Do anti-trust rules prevent firms cutting carbon?
28 Mar 2022
Driven by the need to reduce their carbon impact, and the rise of ESG metrics in their reporting, businesses are increasingly hitting competition law roadblocks when working to deliver on their sustainability promises. Who’s to blame, asks DRD Associate, Ed Bowie?
The Competition and Markets Authority (‘CMA’) has, finally, published advice on how firms can help meet the UK’s environmental goals while not falling foul of competition law.
But in the face of sustained pressure to deliver on Environmental, Social and Governance (‘ESG’) pledges, more coordinated and concrete direction is required in order to give firms the confidence they need to help deliver on the UK’s environmental ambitions.
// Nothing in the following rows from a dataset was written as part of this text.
(* ===== verification/HostPcieProof.v ===== *)
(** * The PCIe side: accounting, protocol and configuration writes

    What holds of every history of the entry points of
    qcom-usb4-x1-pcie.c, whatever the hardware, the PCI core, the programs and
    the callbacks that come in between do; what an admitted configuration
    write may change; and a pull in the middle of a removal. *)

From S2P Require Import Prelude Wp HostData HostPcie HostPcieLogic HostPcieInv HostPcieSteps HostPcieBatch HostPcieRetire HostPciePlatform HostPcieConfig.

(** ** Every history *)

(** What was taken and not given back. *)
Record holdings := Holdings {
  hd_owner : Z; hd_pdev : Z; hd_module : Z; hd_lease : Z; hd_driver : bool; hd_enabled : bool;
  hd_active : bool; hd_maps : list win; hd_clocks : nat; hd_pci : list Z; hd_session : Z;
}.
(** By the record of calls. *)
Definition taken (L : list pevent) : holdings :=
  let l := ledger_at L in
  Holdings (l_owner l) (l_pdev l) (l_module l) (l_lease l) (l_driver l) (l_enabled l) (l_active l) (l_maps l)
    (l_clocks l) (l_pci l) (l_session l).
(** By the context. *)
Definition recorded {W} (s : psys W) : holdings :=
  match y_ctx s with
  | None => Holdings 0 0 0 0 false false false [] 0 [] 0
  | Some c => Holdings 1 (Z.b2z (cx_pdev c)) (Z.b2z (cx_receiver_retained c)) (Z.b2z (cx_reset_early c))
      (cx_driver_registered c) (cx_runtime_enabled c) (cx_runtime_held c) (cx_maps c) (cx_clocks c) (pci_refs c)
      (Z.b2z (cx_session c))
  end.
(** Without a context no bandwidth is voted for, and a reset line that is
    asserted is on record. *)
Definition rest_off {W} (s : psys W) : Prop :=
  y_ctx s = None → let l := ledger_at (y_log s) in
  l_mem l = false ∧ l_cfg l = false ∧ l_paths l = [] ∧ (l_asserted l = true → y_reset_held s = true).
(** Each call is permitted by what was done before it. *)
Definition every_permitted (L : list pevent) : Prop :=
  ∀ L1 c r L2, L = L1 ++ (c, r) :: L2 → permitted (ledger_at L1) c = true.

Section histories.
Context {W : Type} `{PcieEnv W}.
Implicit Types s t : psys W.

Lemma boot_pinv request w : pinv (W := W) (pcie_boot request w).
Proof.
  left. exists false, false. split; [done|]. split; [done|]. intros n _. simpl. destruct (request n) as [[g v] r].
  by exists g, v, r.
Qed.
Lemma stays_pop o s : caller_ok o s = true → pinv s → wp (run_pop o) (λ _, pinv) (λ _, pinv) s.
Proof.
  intros Hc Hs. destruct o; simpl.
  - by apply stays_prepare_once.
  - by apply stays_prepare_once.
  - by apply wp_batch_inventory.
  - by apply stays_nvme_bind.
  - by apply stays_general_remove.
  - by apply stays_pinv_mark.
  - by apply stays_pulled_remove.
  - by apply stays_fence.
  - by apply stays_retire_namespaces.
  - by apply stays_retire_pci.
  - by apply stays_retire_platform.
  - by apply stays_idle_retire_platform.
  - by apply stays_release_retired_reset.
  - by apply stays_pinv_arrivals.
Qed.
Lemma run_pops_pinv ops s : pinv s → (run_pops ops s).1 ≠ Fault ∧ pinv (run_pops ops s).2.
Proof.
  revert s. induction ops as [|o ops IH]; intros s Hs; simpl; [done|].
  destruct (caller_ok o s) eqn:Ec; simpl; [|by apply IH].
  pose proof (stays_pop o s Ec Hs) as Hw. unfold wp in Hw. destruct (run_pop o s) as [[a|e|] t]; [by apply IH..|done].
Qed.
Lemma pinv_taken s : pinv s → taken (y_log s) = recorded s ∧ rest_off s.
Proof.
  intros [(a & h & (Hc & Nl & _ & Hh & _) & Ha & _)|Hb].
  - unfold taken, recorded, rest_off. rewrite Hc. revert Nl. generalize (ledger_at (y_log s)). intros [] [=]. subst.
    done.
  - destruct (busy_now s Hb) as (c & Ec & _ & [B _]). simpl in B. unfold taken, recorded, rest_off. rewrite Ec.
    destruct B. by split; [f_equal|].
Qed.
Lemma ledger_ok_snoc L c r :
  l_ok (ledger_at (L ++ [(c, r)])) = true → l_ok (ledger_at L) = true ∧ permitted (ledger_at L) c = true.
Proof. rewrite ledger_at_snoc. simpl. by intros [? ?]%andb_true_iff. Qed.
Lemma ok_permitted L : l_ok (ledger_at L) = true → every_permitted L.
Proof.
  intros Hok L1 c r L2 ->. revert Hok. induction L2 as [|e L2 IH] using rev_ind; intros Hok.
  - by apply (ledger_ok_snoc _ _ r).
  - rewrite app_comm_cons, app_assoc in Hok. destruct e as [c' r']. by apply IH, (ledger_ok_snoc _ c' r').
Qed.
Lemma pinv_permitted s : pinv s → every_permitted (y_log s).
Proof.
  intros [(a & h & (_ & _ & Hok & _) & _)|(k & (c & _ & _ & _ & _ & _ & Hok & _) & _)]; by apply ok_permitted.
Qed.

(** C9. Whatever the hardware, the PCI core and the callbacks do, after any
    history of the entry points the references, leases, runtime power, clocks,
    mappings and the session taken by the calls so far and not given back are
    exactly those the context records, and without a context there are none;
    a reset line left asserted is on record. *)
Theorem pcie_accounting request (w : W) ops :
  let s := (run_pops ops (pcie_boot request w)).2 in taken (y_log s) = recorded s ∧ rest_off s.
Proof. apply pinv_taken, run_pops_pinv, boot_pinv. Qed.


(** ** Configuration writes *)

(** C10. A configuration write that is admitted goes to the root port or the
    endpoint while it is not pulled, is preceded by reads only, writes neither
    identity nor class, sets no bit of a guarded word (I/O, and decode and bus
    mastering before binding; bridge reset; function-level reset; link disable
    and retrain; a low-power state; MSI and MSI-X before binding and on the
    root port), leaves the bridge's bus numbers at 0, 1 and 1, and once the
    scan is over writes a base address only with the value just read from it. *)
Theorem config_write_confined b devfn off size v s t :
  x1_pcie_config_write b devfn off size v s = (Ok 0, t) →
  ∃ c inv root R, y_ctx s = Some c ∧ cx_inventory c = Some inv ∧ x1_pcie_config_base s b devfn = Some root ∧
    cx_pulled c = false ∧ y_ctx t = Some c ∧ y_states t = y_states s ∧
    y_log t = y_log s ++ R ++ [(Wr (rwin root) off size (width size v), 0)] ∧ Forall is_read R ∧
    confined c (y_states s (cx_state c)) inv root off size v ∧ settled c root off size v R.
Proof.
  unfold x1_pcie_config_write. destruct (bad_register off size) eqn:Eb; [done|]. unfold bind at 1, get at 1.
  destruct (x1_pcie_config_base s b devfn) as [root|] eqn:Er; [|done]. unfold bind at 1, cget at 1.
  destruct (y_ctx s) as [c|] eqn:Ec; [|done]. destruct (cx_pulled c) eqn:Ep; [done|].
  assert (size <= 4) as Hz by (unfold bad_register in Eb; lia).
  assert (pwp (do! x1_pcie_host_local in x1_pcie_config_write_allowed root off size v) (λ _ t, reads s t ∧ ∃ c inv,
    y_ctx s = Some c ∧ cx_inventory c = Some inv ∧ confined c (y_states s (cx_state c)) inv root off size v ∧
    ∀ R, y_log t = y_log s ++ R → settled c root off size v R) s) as Hp.
  { apply pwp_bind. eapply pwp_mono; [apply pwp_host_local, reads_refl|]. intros [] t' Ht'. by apply pwp_write_allowed. }
  unfold pwp in Hp. unfold bind at 1, attempt. destruct (bind x1_pcie_host_local _ s) as [[[]|e|] t0]; [| |done].
  - destruct Hp as ((Ec0 & Es0 & R & El & HR) & c0 & inv & Ec1 & Ei & Hc & Hs). assert (c0 = c) as -> by congruence.
    simpl. unfold bind, wr, bind, cget. rewrite Ec0, Ec. destruct (bool_decide _); [|done]. intros [= <-].
    exists c, inv, root, R. simpl. repeat split; try done; try congruence; [|apply Hc..|by apply Hs].
    by rewrite El, <- app_assoc.
  - rewrite (proj2 (Z.eqb_neq e 0) Hp). simpl. unfold bind. destruct (note_cfg_error e t0) as [[]]; by intros [=].
Qed.
End histories.

(** ** A desk with one drive *)

(** [dk_gates]: reads of the gate so far; [dk_bus], [dk_ep]: scanned, stopped,
    removed, and attached, removed; [dk_pull]: the drive is pulled when it is
    about to be removed; [dk_gone]: it was. *)
Record desk := Desk { dk_gates : nat; dk_mode : bool; dk_bus : nat; dk_ep : nat; dk_pull : bool; dk_gone : bool }.
#[export] Instance desk_eta : Eta desk := λ d,
  Desk (dk_gates d) (dk_mode d) (dk_bus d) (dk_ep d) (dk_pull d) (dk_gone d).
Definition desk_root (d : desk) (off size : Z) : Z :=
  if off =? 0 then 0x011117cb else
  if off =? 4 then (if size =? 2 then 0 else 0x00100000) else
  if off =? 8 then 0xff000001 else
  if off =? 0xc then (if dk_mode d then 0x10000 else 0) else
  if off =? 0x18 then 0x010100 else
  if off =? 0x34 then 0x40 else
  if off =? 0x40 then 0x00420010 else 0.
Definition desk_config (d : desk) (off : Z) : Z :=
  if dk_gone d then U32_MAX else
  if off =? 0 then 0x102b1c19 else
  if off =? 0x10 then 0x40000000 else
  if off =? 0x50 then 0x11 else
  if off =? 0x54 then 0x2000 else
  if off =? 0x58 then 0x3000 else 0.
Definition desk_answer (c : pcall) (d : desk) : Z * desk :=
  match c with
  | Rd WRouter _ _ => (if (dk_gates d =? 1)%nat then 1 else 0, d <| dk_gates := S (dk_gates d) |>)
  | Rd WRoot off size => (desk_root d off size, d)
  | Rd WParf off _ => (if off =? 0x1000 then 4 else 0, d)
  | Rd WConfig off _ => (desk_config d off, d)
  | ResetDeassert => (0, d <| dk_mode := true |>)
  | ScanBus => (0, d <| dk_bus := 1%nat |>)
  | StopBus => (0, d <| dk_bus := 2%nat |>)
  | RemoveBus => (0, d <| dk_bus := 3%nat |>)
  | Attach _ => (1, d <| dk_ep := 1%nat |>)
  | RemoveEndpoint _ => (0, d <| dk_ep := 2%nat |>)
  | CtxAlloc | ModuleGet | RtActive | BridgeAlloc | FindPdev => (1, d)
  | _ => (0, d)
  end.
Definition desk_inventory : inventory :=
  Inventory true 0 0x102b1c19 0x01080201 0x70 0 0 0x50 0x11 0x2000 0x3000 0 0x2000 0x80 0 0x3000 8 [].
Definition no_res : res_view := ResView false false false false 0 0.
Definition live_bus (d : desk) : bool := (dk_bus d =? 1)%nat || (dk_bus d =? 2)%nat.
Definition desk_dev (id : Z) (d : desk) : dev_view :=
  if id =? 1 then
    DevView 1 0 0x17cb 0x0111 1 0x060400 0 true false true 4 None 0 0 0 true (live_bus d) false false false true
      (λ _, no_res) false (ResView true true false true 0x40000000 0x400fffff)
  else
    DevView 2 0 0x1c19 0x102b 0 0x010802 1 false false true 0
      (if (dk_ep d =? 1)%nat then Some "nvme"%string else None) 0x50 0 7 false (live_bus d && negb (dk_ep d =? 2)%nat)
      false false (dk_gone d) true
      (λ bar, if (bar =? 0)%nat then ResView true true false true 0x40000000 0x40003fff else no_res) false no_res.
Definition desk_bus (d : desk) : option bus_view :=
  if live_bus d then
    Some (BusView 0 0 false true [desk_dev 1 d] 1
      (Some (SubView 1 true 0 (if (dk_ep d =? 2)%nat then [] else [desk_dev 2 d]))) 7)
  else None.
Definition desk_arrivals (d : desk) : list parrival * desk :=
  if dk_pull d && (dk_ep d =? 1)%nat then ([APulled 9 5], d <| dk_pull := false |> <| dk_gone := true |>) else ([], d).
#[export] Instance desk_env : PcieEnv desk := {|
  x_answer := desk_answer; x_arrivals := desk_arrivals; x_bus := desk_bus; x_dev := desk_dev;
  x_bridge_registered := live_bus; x_root_bytes := λ _, 0x2000; x_probes := λ _, true;
  x_decoder := λ _, IoDone 0 true; x_cfg0 := λ _, IoDone 0 true; x_cfg0_validate := λ _ _, IoDone 0 tt;
  x_train := λ _, IoDone 0 true; x_inventory := λ _ _ _, IoDone 0 desk_inventory; x_mem := λ _, IoDone 0 tt;
  x_imsi_prepare := λ _, IoReq (QLive 1) (λ e _, IoDone e true);
  x_policy_global := λ _, IoDone 0 tt; x_policy_target := λ _, IoDone 0 tt;
  x_imsi_cached := λ _ _, Receiver true true true true true true true 0 true 0 8 8;
  x_imsi_release := λ _, CbCall CbDone; x_imsi_retire := λ _, CbCall CbDone; x_retire_irqs := λ _, CbCall CbDone;
  x_retire_namespaces := λ _, CbCall CbDone; x_retire_resources := λ _, CbCall CbDone;
  x_cfg0_write_allowed := λ _ _, false; x_train_read_allowed := λ _ _, false; x_train_write_allowed := λ _ _, false;
  x_mem_offset := λ _, false;
|}.
Definition desk_boot (pull : bool) : psys desk := pcie_boot (λ _, (true, true, true)) (Desk 0 false 0 0 pull false).
(** The result of each operation. *)
Fixpoint outcomes {W} `{PcieEnv W} (l : list pop) (s : psys W) : list (res unit) :=
  match l with
  | [] => []
  | o :: l => (run_pop o s).1 :: outcomes l (run_pop o s).2
  end.
Definition desk_up : list pop := [PcBatchPrepare 9 5; PcInventory 9 5 0 0; PcBind 9 5].
Definition desk_down : list pop :=
  [PcRemove 9 5; PcFence 9 5; PcNamespaces 9 5; PcRetire 9 5; PcPlatform 9 5; PcReleaseReset 9].

(** Brought up, and taken down again with nothing held. *)
Example desk_life :
  outcomes (desk_up ++ desk_down) (desk_boot false) = repeat (Ok tt) 9 ∧
  let s := (run_pops (desk_up ++ desk_down) (desk_boot false)).2 in y_ctx s = None ∧ y_reset_held s = false.
Proof. by vm_compute. Qed.
Lemma config_write_confined_witness :
  ∃ t, x1_pcie_config_write (CfgBus true 0 false 1 true true) 0 4 2 6 (run_pops desk_up (desk_boot false)).2 = (Ok 0, t) ∧
  ∃ c, y_ctx t = Some c ∧ cx_pulled c = false.
Proof.
  eexists. split; [vm_compute; reflexivity|].
  destruct (config_write_confined (CfgBus true 0 false 1 true true) 0 4 2 6 (run_pops desk_up (desk_boot false)).2
    (x1_pcie_config_write (CfgBus true 0 false 1 true true) 0 4 2 6 (run_pops desk_up (desk_boot false)).2).2)
    as (c & inv & root & R & _ & _ & _ & Hp & Ht & _); [vm_compute; reflexivity|].
  exists c. split; [|exact Hp]. rewrite <- Ht. vm_compute. reflexivity.
Defined.

(** ** A pull in the middle of a removal *)

(** The configuration space of the endpoint was read after the mark. *)
Fixpoint read_after_pull (pulled : bool) (L : list pevent) : bool :=
  match L with
  | [] => false
  | (Pulled, _) :: L => read_after_pull true L
  | (Rd WConfig _ _, _) :: L => pulled || read_after_pull pulled L
  | _ :: L => read_after_pull pulled L
  end.
(** A drive that is pulled while [qcom_usb4_x1_general_remove] removes it is
    still read after the mark; the removal fails, and its error makes the
    retirement of the pulled drive refuse to start. *)
Example pulled_while_removing :
  outcomes (desk_up ++ [PcRemove 9 5; PcPulledRemove 9 5; PcFence 9 5]) (desk_boot true) =
    [Ok tt; Ok tt; Ok tt; Err (-ENODEV); Err (-EPERM); Err (-EPERM)] ∧
  read_after_pull false (y_log (run_pops (desk_up ++ [PcRemove 9 5]) (desk_boot true)).2) = true.
Proof. by vm_compute. Qed.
Last year’s UK Presidency of COP26 presented the clearest possible opportunity for the Government to shift the dial. But significant doubts remain over the delivery of sustainability goals. The planet burns, say some, while governments and regulators continue to dither – or, worse, stand in the way of transition.
Enter the CMA
The regulator’s recommendation that the Government legislate for the creation of statutory definitions of commonly used terms is sensible. Claims that products are “carbon neutral” or “biodegradable” would clearly benefit from robust assurance in order for them to be of any real value to the consumer.
More importantly, the CMA’s acknowledgement that it should be possible for firms to work together to achieve sustainable aims without fearing the long reach of competition law is welcome. But the application of that principle is of dubious assistance to those firms on the ground.
For example, the CMA considers that for an agreement – such as firms working together to reduce waste or improve biodiversity – to be exempt from competition law, it is necessary for the businesses’ customers to receive a ‘fair share’ of the resulting benefits. But the environment is not always susceptible to ‘market analysis’: improving biodiversity does not immediately translate to lower prices or better-quality goods – the usual hallmarks of what constitutes a ‘consumer benefit’.
The CMA’s advice does accept that a benefit to society as a whole could be factored into its analysis; but its wider position not to seek the introduction of a block exemption for sustainability practices does not provide the confidence that firms need in order to get moving. Forcing companies that want to undertake sustainability agreements to seek an exemption on a case-by-case basis is far from flexible and indicates an inertia in the CMA’s assessment of these initiatives.
Quite how a firm can claim to be net zero, while representing fossil fuel companies (for example), remains to be seen.
Edward Bowie - DRD Associate
By continuing to see these issues through the prism of traditional competition law analysis, regulators are demonstrating a regime that is falling behind industry.
The Dutch Competition Authority’s approach is a model that could be followed. Its first Guidelines on how competition law and environmental initiatives interact were published back in July 2020 and adopted a pragmatic view. It did so by recognising that consumers are responsible for the environmental damage caused by the products they buy, and so do not have to be compensated for price increase that may flow when firms adopt more sustainable solutions.
Broadening our view of what’s in scope
One related and ambitious way that fresh thinking could be brought to the issue would be to broaden the way that we look at emissions and sustainability.
Members of The Net Zero Lawyers Alliance, which includes firms such as Hogan Lovells, DLA and Shearman & Stirling, pledge to achieve net zero emissions by 2050 and to work with clients to embed climate goals. However, quite how a firm can claim to be net zero, while representing fossil fuel companies (for example), remains to be seen.
Where some global issues can only be meaningfully acted upon in concert, our antitrust regime must be sophisticated enough to recognise the imperative to save the planet. The CMA’s belated guidance is welcome, but doesn’t take firms very far in understanding where the boundaries lie.